Bitcoin cannot be protected by Chinese law and local court rules

As a virtual commodity, Bitcoin (BTC) cannot be protected by Chinese law, a court in Fujian Province reportedly ruled on May 13th.

The Fujian court dismisses a Bitcoin-related lawsuit

According to the Fujian Rule of Law News, the court was investigating a lawsuit involving an investment in a “Bitcoin-themed club”. The plaintiff, named Liao, reportedly invested 500,000 yuan (US $ 70,500) in this club. His expectation was that high returns would follow.
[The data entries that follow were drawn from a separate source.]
Lemma stored_account_is_second_segment_witness :
  let r1 := run World.env (GetPIN_callback alice) (World.fresh pin1234) in
  let r2 := run World.env (GetPIN_callback two_slashes) (World.fresh pin1234) in
  (added_of (trace_of r1) = [store_item alice_label "0123456789ABCDEF" pin1234] /\
   forall i : Item, In i (added_of (trace_of r1)) -> itAccount i = Some "0123456789ABCDEF") /\
  (added_of (trace_of r2) = [store_item alice_label "abc" pin1234] /\
   forall i : Item, In i (added_of (trace_of r2)) -> itAccount i = Some "abc").
Proof.
  intros r1 r2. split; (split; [ reflexivity | ]).
  - apply (proj1 (proj2 (stored_account_is_second_segment World.env (World.fresh pin1234)
                           alice "0123456789ABCDEF" eq_refl))).
    reflexivity.
  - exact (proj1 (stored_account_is_second_segment World.env (World.fresh pin1234)
                    two_slashes "abc/def" eq_refl)).
Defined.

(** C7 as claimed fails: with the key information [n/abc/def] the text
    after the first slash is [abc/def], and the item that the callback
    adds has the account [abc]. *)
Lemma account_after_first_slash_counterexample :
  let r := run World.env (GetPIN_callback two_slashes) (World.fresh pin1234) in
  after_first "/" (KeyInfo two_slashes) = Some "abc/def" /\
  added_of (trace_of r) = [store_item alice_label "abc" pin1234] /\
  ~ (forall i : Item, In i (added_of (trace_of r)) -> itAccount i = Some "abc/def").
Proof.
  cbv zeta. split; [ reflexivity | ]. split; [ reflexivity | ].
  intros H. specialize (H (store_item alice_label "abc" pin1234) (or_introl eq_refl)).
  vm_compute in H. discriminate H.
Qed.

(* ================================================================= *)
(** ** A create that fails *)

Arguments World.query : simpl never.

Arguments World.add : simpl never.

Lemma world_query_absent :
  forall (w : World.world) (q : Item) (l : string),
    World.query_fault w = None ->
    itLabel q = Some l ->
    existsb (World.has_label l) (World.store w) = false ->
    World.query q w = ([], None).
Proof.
  intros w q l Hf Hq Hs. unfold World.query. rewrite Hf, Hq. cbn.
  assert (Hnil : filter (World.has_label l) (World.store w) = []).
  { induction (World.store w) as [| r rs IH]; cbn in *; [reflexivity |].
    apply orb_false_iff in Hs. destruct Hs as [Hr Hrs]. rewrite Hr. auto. }
  rewrite Hnil. destruct (itMatchLimit q) as [[|]|]; reflexivity.
Qed.

Lemma world_add_fault :
  forall (w : World.world) (i : Item) (e : error),
    World.add_fault w = Some e -> World.add i w = (Some e, w).
Proof.
  intros w i e Hf. unfold World.add. rewrite Hf. reflexivity.
Qed.

Lemma world_failed_create :
  forall (w : World.world) (s : Settings) (label : string) (e : error),
    parse_label (Desc s) = Ret label ->
    World.query_fault w = None ->
    World.helper_start w = None ->
    World.typed w <> [] ->
    existsb (World.has_label label) (World.store w ++ World.helper_saves w)%list = false ->
    World.add_fault w = Some e ->
    is_ErrorDuplicateItem e = false ->
    lacks "/" (KeyInfo s) = false ->
    exists (tr : Trace) (w' : World.world),
      run World.env (GetPIN_callback s) w =
        (Returned (string_of_bytes (World.typed w), None), tr, w') /\
      prompts_of tr = [(World.typed w, World.helper_error w)] /\
      (exists i, add_answers tr = [(i, Some e)]) /\
      World.store w' = (World.store w ++ World.helper_saves w)%list /\
      same_setup w w'.
Proof.
  intros w s label e Hp Hqf Hst Hty Hab Haf Hdup Hl.
  destruct (Split_slash_second_exists (KeyInfo s) Hl) as [k Hk].
  assert (Hab0 : existsb (World.has_label label) (World.store w) = false).
  { rewrite existsb_app in Hab. apply orb_false_iff in Hab. tauto. }
  unfold GetPIN_callback, GetPIN. rewrite Hp. cbn.
  rewrite (world_query_absent w (check_query label) label Hqf eq_refl Hab0). cbn.
  rewrite Hst. cbn.
  destruct (World.typed w) as [| c cs] eqn:Htyped; [ now elim Hty | ].
  unfold index. rewrite Hk.
  destruct (World.helper_error w) as [pe |] eqn:Hpe; cbn.
  - rewrite (world_query_absent _ (check_query label) label) by (cbn; auto).
    cbn. rewrite (world_add_fault _ _ e) by (cbn; auto). cbn.
    rewrite Hdup. cbn.
    eexists. eexists. split; [ reflexivity | ].
    cbn. unfold same_setup. cbn. rewrite ?Htyped, ?Hpe. eauto 10.
  - rewrite (world_query_absent _ (check_query label) label) by (cbn; auto).
    cbn. rewrite (world_add_fault _ _ e) by (cbn; auto). cbn.
    rewrite Hdup. cbn.
    eexists. eexists. split; [ reflexivity | ].
    cbn. unfold same_setup. cbn. rewrite ?Htyped, ?Hpe. eauto 10.
Qed.
(** X2: The store reports synced exactly when every registered adapter
    does, whatever the iteration order. *)
Theorem HasSynced_iff_all_synced m :
  HasSynced m = true
  <-> forall id controller,
        remoteIngressControllers m !! id = Some controller ->
        ctl_HasSynced (Handler := Handler) controller = true.
Proof.
  unfold HasSynced. rewrite forallb_forall. split.
  - intros Hall id controller Hid.
    apply (Hall (id, controller)). apply list_elem_of_In, elem_of_range, Hid.
  - intros Hall [id controller] Hin. apply list_elem_of_In, elem_of_range in Hin.
    exact (Hall id controller Hin).
Qed.
End MoreStore.

(** ** Queries *)

Section Queries.
Context {C Handler : Type}.
Context {IC : IngressController C Handler} {HL : Helpers} {AH : AnnotationHandler}.
Context {EN : Encoders} {MR : MapRange} {AR : Arch}.
Implicit Types m : IngressConfig C Handler.

Lemma registration_unchanged_refl m : registration_unchanged m m.
Proof. repeat split. Qed.

Lemma createWrapperConfigs_store m (configs : list Config) :
  exists watched,
    (createWrapperConfigs m configs).2 = set_watchedSecretSet m watched.
Proof.
  unfold createWrapperConfigs.
  destruct (for_range _ _ _) as [secrets services].
  destruct (foldl _ _ configs) as [wrapperConfigs globalContext].
  by eexists.
Qed.
(** ** [POST /search] *)

Definition search (req_body : JValue) : Async Reply :=
  catch
    (query <- sync (get_default req_body "query" (JStr "")) ;;
     state <- sync (get_default req_body "state" (JStr "")) ;;
     city <- sync (get_default req_body "city" (JStr "")) ;;
     limit <- sync (get_default req_body "limit" (JInt 10)) ;;
     offset <- sync (get_default req_body "offset" (JInt 0)) ;;
     too_many <- sync (gt limit (of_Z 100)) ;;
     if too_many : bool then
       ret (res_status_json 400 (formatError (JStr "Limit cannot exceed 100") JUndefined))
     else
       on_state <- (if truthy state
                    then s <- sync (ToString state) ;; ret ["state = '" ++ s ++ "'"]
                    else ret []) ;;
       on_city <- (if truthy city
                   then s <- sync (ToString city) ;; ret ["city = '" ++ s ++ "'"]
                   else ret []) ;;
       let whereClause := (on_state ++ on_city)%list in
       let params :=
         [("limit", limit);
          ("offset", offset);
          ("where", if (0 <? List.length whereClause)%nat
                    then JStr (Str.join " AND " whereClause)
                    else JUndefined)] in
       let params := if truthy query then (params ++ [("q", query)])%list else params in
       response <- axios_get records_url (JObj params) ;;
       total <- sync (get (data response) "total_count") ;;
       ret (res_json
              (JObj [("success", JBool true);
                     ("data", data response);
                     ("metadata",
                      JObj [("total", total);
                            ("offset", offset);
                            ("limit", limit);
                            ("query_parameters",
                             JObj [("query", query); ("state", state); ("city", city)])])])))
    (fun error => ret (upstream_failure "Failed to search universities" error)).

(** ** [GET /getUniversity]

    The logging statements are left out. One of them,
    [JSON.stringify(response.data).substring(0, 300)], throws a [TypeError]
    when [response.data] is [undefined], and so does the read of
    [response.data.results] that follows it, into the same [catch]. *)

Definition getUniversity (req_query : JValue) : Async Reply :=
  catch
    (id <- sync (get req_query "id") ;;
     if negb (truthy id) then
       ret (res_status_json 400 (formatError (JStr "University ID is required") JUndefined))
     else
       id_text <- sync (ToString id) ;;
       let params := [("where", JStr ("objectid = '" ++ id_text ++ "'")); ("limit", JInt 1)] in
       response <- axios_get records_url (JObj params) ;;
       found <- sync (has_results response) ;;
       if found : bool then
         results <- sync (get (data response) "results") ;;
         first <- sync (get results "0") ;;
         ret (res_json (JObj [("success", JBool true); ("data", first)]))
       else
         ret (res_status_json 404 (formatError (JStr "University not found") (JInt 404))))
    (fun error =>
       if strict_equals (error_response_status error) (JInt 404) then
         ret (res_status_json 404 (formatError (JStr "University not found") (JInt 404)))
       else
         ret (upstream_failure "Failed to fetch university details" error)).

(** ** [GET /getUniversityByName] *)

Definition getUniversityByName (req_query : JValue) : Async Reply :=
  catch
    (name <- sync (get req_query "name") ;;
     if negb (truthy name) then
       ret (res_status_json 400 (formatError (JStr "University name is required") JUndefined))
     else
       name_text <- sync (ToString name) ;;
       let params := [("where", JStr ("name = '" ++ name_text ++ "'")); ("limit", JInt 1)] in
       response <- axios_get records_url (JObj params) ;;
       found <- sync (has_results response) ;;
       if found : bool then
         results <- sync (get (data response) "results") ;;
         first <- sync (get results "0") ;;
         ret (res_json (JObj [("success", JBool true); ("data", first)]))
       else
         ret (res_status_json 404 (formatError (JStr "University not found") (JInt 404))))
    (fun error => ret (upstream_failure "Failed to fetch university details" error)).

(** ** [GET /getFields] *)

(** The callback of [Object.keys(sampleRecord).map(key => ...)]. *)
Definition field_of (sampleRecord : JValue) (key : string) : Completion JValue :=
  value <- get sampleRecord key ;;
  let type := typeof value in
  type <- (if Str.includes key "date" || Str.includes key "time" then ret "date"
           else
             n <- ToNumber value ;;
             if negb (isNaN n) then ret "number" else ret type) ;;
  ret (JObj [("name", JStr key);
             ("type", JStr type);
             ("description", JStr (Str.replace_all "_" " " key))]).

Definition getFields : Async Reply :=
  catch
    (response <- axios_get records_url (JObj [("limit", JInt 1)]) ;;
     found <- sync (has_results response) ;;
     if found : bool then
       results <- sync (get (data response) "results") ;;
       sampleRecord <- sync (get results "0") ;;
       keys <- sync (Object_keys sampleRecord) ;;
       fields <- sync (Array_map (field_of sampleRecord) keys) ;;
       ret (res_json (JObj [("success", JBool true); ("data", JArr fields)]))
     else
       raise (Error "No sample records found to determine fields"))
    (fun error => ret (upstream_failure "Failed to fetch dataset fields" error)).

(** ** [POST /statistics] *)

Definition validAggregations : list string := ["count"; "sum"; "avg"; "min"; "max"].

(** The callback of [Object.entries(filter).map(([key, value]) => ...)]. *)
Definition filter_clause (entry : string * JValue) : Completion string :=
  let '(key, value) := entry in
  if String.eqb (typeof value) "string"
  then text <- ToString value ;; ret (key ++ " = '" ++ text ++ "'")
  else text <- ToString value ;; ret (key ++ " = " ++ text).

(** The [selectClause] of the handler, from [aggregation] and [field]. *)
Definition selectClause (aggregation field : JValue) : Completion string :=
  if strict_equals aggregation (JStr "count") then ret "count(*) as count"
  else
    agg <- ToString aggregation ;;
    fld <- ToString field ;;
    alias <- ToString (if strict_equals aggregation (JStr "avg")
                       then JStr "average" else aggregation) ;;
    ret (agg ++ "(int(" ++ fld ++ ")) as " ++ alias).
Lemma PritsPrintLineup_odd w out lineup L lines :
  lists w !! lineup = Some L ->
  length L = (2 * length lines + 1)%nat ->
  (forall i, (i < length lines)%nat -> line_at w L i = lines !! i) ->
  PritsPrintLineup lineup (mkSession w out) =
  (Failed (Engine IndexError), mkSession w (out ++ lines)).
Proof.
  intros HL Hlen Hlines. unfold PritsPrintLineup.
  rewrite (run_and_then _ _ _ _ _ (run_engine _ _ out _ _ (run_get_list _ _ _ HL))).
  rewrite py_range_pairs, Hlen.
  replace (Nat.div2 (S (2 * length lines + 1))) with (S (length lines)).
  2:{ rewrite Nat.div2_div. apply (Nat.div_unique _ 2 _ 0); lia. }
  rewrite seq_S, map_app.
  apply run_and_then_failed.
  rewrite for_each_app.
  rewrite (run_print_pairs lineup L w lines 0 out HL Hlines).
  cbn [map for_each]. apply run_and_then_failed.
  apply (run_print_pair_past _ _ _ L); [exact HL|lia].
Qed.

(** ** The loader and the rounds of a division *)

Lemma of_division_snoc d built t T :
  of_division d (built ++ [(t, T)]) =
  of_division d built ++ (if decide (division T = d) then [t] else []).
Proof.
  unfold of_division. rewrite filter_app, fmap_app. f_equal.
  rewrite filter_cons, filter_nil. simpl. by destruct (decide (division T = d)).
Qed.

Lemma team_of_row_Some r T :
  team_of_row r = Some T ->
  exists n sd d cell o,
    r !! "Team" = Some n /\ r !! "Seed" = Some sd /\
    r !! "Division" = Some d /\ r !! "Odds" = Some cell /\
    py_float cell = Returned o /\
    Team_init n sd d o = Returned T /\
    division T = d.
Proof.
  unfold team_of_row. intros H.
  destruct (r !! "Team") as [n|]; [|done]. simpl in H.
  destruct (r !! "Seed") as [sd|]; [|done]. simpl in H.
  destruct (r !! "Division") as [d|]; [|done]. simpl in H.
  destruct (r !! "Odds") as [c|]; [|done]. simpl in H.
  destruct (py_float c) as [o|] eqn:Ef; [|done].
  destruct (Team_init n sd d o) as [T'|] eqn:Ei; [|done].
  injection H as ->. exists n, sd, d, c, o. repeat (split; [done|]).
  unfold Team_init in Ei. destruct (float_div _ o); [|done]. simpl in Ei.
  by injection Ei as <-.
Qed.

Lemma run_row_getitem (r : row) key cell s :
  r !! key = Some cell -> row_getitem r key s = (Done cell, s).
Proof. intros H. unfold row_getitem. by rewrite H. Qed.
(** * Decision-aware search: the ranking engine

    A shallow embedding of the ranking logic of the repository
    (the stand-alone module [ranking-engine.js] and its twin inside the
    browser script [app.js]) together with the properties the
    specification states about it.

    Conventions of the embedding.

    - JavaScript numbers are exact rationals ([Q]) extended with [NaN]
      ([JS.num]); rounding of IEEE doubles is not modelled.  No division of
      the program can have a zero denominator (see the remarks at each
      division), so infinities never arise.
    - A property that an object may lack is an [option]; reading a missing
      property gives [undefined], which is falsy, compares [false] with
      every number and turns into [NaN] in arithmetic.
    - Strings are ASCII strings; [toLowerCase], [split(/\s+/)] and
      [includes] are written out on them.
    - An exception is an explicit outcome ([completion]). *)

From Stdlib Require Import QArith Qminmax Qround Qabs Lqa ZArith Lia.
From Stdlib Require Import List String Ascii Bool.
From Stdlib Require Import Sorting.Sorted Sorting.Permutation.
Import ListNotations.

Open Scope string_scope.
Open Scope list_scope.
Open Scope Q_scope.

(* ================================================================== *)
(** ** JavaScript numbers *)

Module JS.

Inductive num : Type :=
| Num (q : Q)
| NaN.
(** [r] more rounds bring the counter from below the cap to the cap or
    beyond: the loop makes exactly these rounds and stops. *)
Lemma loop_runs_to_cap (r : nat) : ∀ st fuel,
  table_in S (CY_dict st) →
  (r < fuel)%nat →
  0 < num_threads * compute_chunk_size →
  max_dataset_size
    <= triangulation_ctr st + Z.of_nat r * (num_threads * compute_chunk_size) →
  (r ≠ 0%nat →
   triangulation_ctr st
     + (Z.of_nat r - 1) * (num_threads * compute_chunk_size)
   < max_dataset_size) →
  ∃ st', sampling_loop remote num_CYs max_dataset_size num_threads
    compute_chunk_size fuel st = Done st'
         ∧ triangulation_ctr st'
           = triangulation_ctr st
             + Z.of_nat r * (num_threads * compute_chunk_size)
         ∧ table_in S (CY_dict st').
Proof.
  induction r as [|r IH]; intros st fuel Hin Hfuel Hpos Hhi Hlo.
  - destruct fuel as [|fuel]; [lia |]. exists st. cbn [sampling_loop].
    unfold loop_cond.
    replace (triangulation_ctr st <? max_dataset_size) with false
      by (symmetry; apply Z.ltb_ge; lia).
    rewrite andb_false_r. split; [done |]. split; [lia | done].
  - destruct fuel as [|fuel]; [lia |]. cbn [sampling_loop].
    destruct Hin as [Hnd Hsub].
    assert (Hc : loop_cond num_CYs max_dataset_size st = true).
    { unfold loop_cond. apply andb_true_iff. split.
      - apply target_above. by apply dict_size_bound.
      - apply Z.ltb_lt. specialize (Hlo ltac:(done)). nia. }
    rewrite Hc.
    destruct (loop_body_ok _ st remote_in_S) as (ls & Hls & _ & ->).
    destruct (IH (mkState (merge_round (CY_dict st) ls)
                    (triangulation_ctr st + num_threads * compute_chunk_size)
                    (tasks_run st + Z.to_nat num_threads)) fuel)
      as (st' & Hrun & Hctr & Hin'); cbn [CY_dict triangulation_ctr].
    + split; [by apply merge_round_NoDup |].
      by apply merge_round_keys_subseteq.
    + lia.
    + done.
    + lia.
    + intros Hr. specialize (Hlo ltac:(done)). lia.
    + exists st'. split; [done |]. split; [| done].
      cbn [triangulation_ctr] in Hctr. lia.
Qed.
After receiving none of his funds back, Liao sued the operator of the said Bitcoin club. The Changting People’s Court then ruled that Bitcoin did not come under its jurisdiction because it was a virtual commodity. The lawsuit was then dismissed.

Other Chinese courts have previously classified Bitcoin as digital property

Interestingly, the latest ruling appears to contradict previous reports from China. Earlier this month, the Shanghai No. 1 Intermediate People’s Court ruled that Bitcoin is a digital asset and should therefore be protected by law.

The case was initiated by an international couple in Shanghai, Pete and Xiaoli Wang, who were robbed from their home by four people in 2018. The attackers forced Pete and Xiaoli to transfer their cryptocurrency savings held in BTC and Skycoin to their wallets.

The court ordered the robbers to return the same cryptocurrency or pay their victims in yuan based on the BTC and Skycoin price as of June 12, 2018. The burglars appealed the verdict, arguing that “current Chinese laws limit the ownership characteristics of Bitcoin and Skycoin.”

The court has since ordered the attackers to return the couple’s 18.88 BTC. The thieves never returned the couple’s stolen Skycoins.

In July 2019, the Hangzhou Internet Court also ruled that Bitcoin should be considered digital property, although the experts surveyed by Cointelegraph at the time were skeptical of calling it a regulatory thaw.